Saved entries:
(* ===== verification/engine_safe.v ===== *)
(** * The engine between guest code and the host

    The window of addresses the host stops at, and the protocol of an API call: a
    guest CALL into the window, the handler, [return_from_win64_api]. *)

From S2P Require Import Prelude protect pagemap vad arena region mem mem_access mem_ops mem_safe.
From S2P Require Import regs regs_safe insn exec exec_string exec_sse exec_one exec_wf exec_safe.
From S2P Require Import step_safe engine iced_cpu exec_demo mem_demo.

(** ** Host stops *)

(** The bit of [bm] for offset [off]. *)
Definition bitmap_bit (bm : list u8) (off : Z) : bool :=
  match bm !! Z.to_nat (off / 8) with Some b => Z.testbit b (off mod 8) | None => false end.

Lemma install_accepts b e bm s s' :
  install_runtime_hooks b e bm s = (s', Ok tt) →
  hooks s'.2 = Some (mkHook b e bm) ∧ s'.1 = s.1 ∧ i_regs s'.2 = i_regs s.2 ∧
  (in_u64 b → in_u64 e → div_ceil8 (sat_add (sat_sub e b) 1) ≤ Z.of_nat (length bm)).
Proof.
  unfold install_runtime_hooks. destruct (decide _) as [|Hno]; [done|]. intros [= <-]. split_and!; try done.
  intros Hb He. destruct (decide (div_ceil8 (sat_add (sat_sub e b) 1) = u64_lim - 1)) as [E|]; [|lia].
  exfalso. unfold div_ceil8, sat_add, sat_sub, in_u64 in *.
  set (n := Z.min _ _) in *. assert (0 ≤ n ≤ u64_lim - 1) by (unfold n; lia).
  assert (n / 8 ≤ (u64_lim - 1) / 8) by (apply Z.div_le_mono; lia).
  change ((u64_lim - 1) / 8) with 2305843009213693951 in *. case_bool_decide; simpl in E; lia.
Qed.

(** A hook window that was accepted stops exactly where it says: everywhere in it
    without a bitmap, at the set bits with one; and the bitmap is long enough for
    every address of the window, so the code's answer for a missing byte is never
    used. *)
Theorem hook_window_spec b e bm s s' a :
  install_runtime_hooks b e bm s = (s', Ok tt) →
  in_u64 b → in_u64 e → b ≤ e → e - b < u64_lim - 1 → in_u64 a →
  stops_at (hooks s'.2) a =
    bool_decide (b ≤ a ≤ e) && (bool_decide (bm = []) || bitmap_bit bm (a - b)) ∧
  (b ≤ a ≤ e → is_Some (bm !! Z.to_nat ((a - b) / 8))).
Proof.
  intros Hi Hb He Hle Hlt Ha. destruct (install_accepts _ _ _ _ _ Hi) as (Hh & _ & _ & Hlen).
  specialize (Hlen Hb He). assert (Hr : sat_add (sat_sub e b) 1 = e - b + 1).
  { rewrite sat_sub_le, sat_add_lt by lia. done. }
  rewrite Hr in Hlen. assert (Hin : b ≤ a ≤ e → is_Some (bm !! Z.to_nat ((a - b) / 8))).
  { intros Hba. apply lookup_lt_is_Some_2. unfold div_ceil8 in Hlen.
    assert ((a - b) / 8 ≤ (e - b) / 8) by (apply Z.div_le_mono; lia).
    pose proof (Z.div_mod (e - b + 1) 8). pose proof (Z.mod_pos_bound (e - b + 1) 8).
    pose proof (Z.div_mod (e - b) 8). pose proof (Z.mod_pos_bound (e - b) 8).
    pose proof (Z.div_pos (a - b) 8). case_bool_decide; simpl in Hlen; lia. }
  split; [|done]. rewrite Hh. simpl. unfold should_host_stop. simpl. destruct (decide (bm = [])) as [->|Hne].
  { rewrite (bool_decide_eq_true_2 ([] = [])) by done. rewrite andb_true_r. repeat case_bool_decide; simpl; lia || done. }
  rewrite (bool_decide_eq_false_2 (bm = [])) by done. simpl. rewrite Hr.
  destruct (decide (a < b)); [by rewrite bool_decide_eq_false_2 by lia|]. rewrite sat_sub_le by lia.
  destruct (decide (e - b + 1 ≤ a - b)); [by rewrite bool_decide_eq_false_2 by lia|].
  rewrite bool_decide_eq_true_2 by lia. simpl. unfold bitmap_bit.
  destruct Hin as [byte ->]; [lia|]. apply nonzero_bit. apply Z.mod_pos_bound. lia.
Qed.

(** Stops at the second and fourth of four addresses. *)
Lemma hook_window_spec_witness :
  let s := (install_runtime_hooks 0x1000 0x1003 [0x0a] open_x86_64).1 in
  stops_at (hooks s.2) 0x1001 = true ∧ stops_at (hooks s.2) 0x1002 = false.
Proof.
  split.
  - etrans; [apply (hook_window_spec 0x1000 0x1003 [0x0a] open_x86_64 _ 0x1001);
      first [reflexivity|by vm_compute]|]. reflexivity.
  - etrans; [apply (hook_window_spec 0x1000 0x1003 [0x0a] open_x86_64 _ 0x1002);
      first [reflexivity|by vm_compute]|]. reflexivity.
Defined.

(** ** API calls *)

Lemma allows_write_read pr : allows_write pr = true → allows_read pr = true.
Proof. unfold allows_write, allows_read. rewrite !matches_spec, !elem_of_cons. tauto. Qed.

Lemma spc_view g g' a n k : gview g' = gview g → spc g' a n k = spc g a n k.
Proof. unfold spc. by intros ->. Qed.

(** Writable bytes can be read. *)
Lemma spc_write_read g a n : spc g a n Write = Ok tt → spc g a n Read = Ok tt.
Proof.
  unfold spc. case_decide; [done|]. case_decide; [|done].
  generalize (seqZ (a / 4096) ((a + n - 1) / 4096 + 1 - a / 4096)). intros ps.
  induction ps as [|p ps IH]; simpl; [done|]. unfold PageMap.page_verdict.
  destruct (gview g p) as [[st pr]|]; [|done]. case_decide; [done|]. simpl.
  destruct (allows_write pr) eqn:E; [|done]. by rewrite (allows_write_read pr E).
Qed.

How to complete this task: From the records above, quote only the lines running from the line with "without a bitmap, at" to the line with "stops_at (hooks s'.2)", both lines included.

Final answer:
    without a bitmap, at the set bits with one; and the bitmap is long enough for
    every address of the window, so the code's answer for a missing byte is never
    used. *)
Theorem hook_window_spec b e bm s s' a :
  install_runtime_hooks b e bm s = (s', Ok tt) →
  in_u64 b → in_u64 e → b ≤ e → e - b < u64_lim - 1 → in_u64 a →
  stops_at (hooks s'.2) a =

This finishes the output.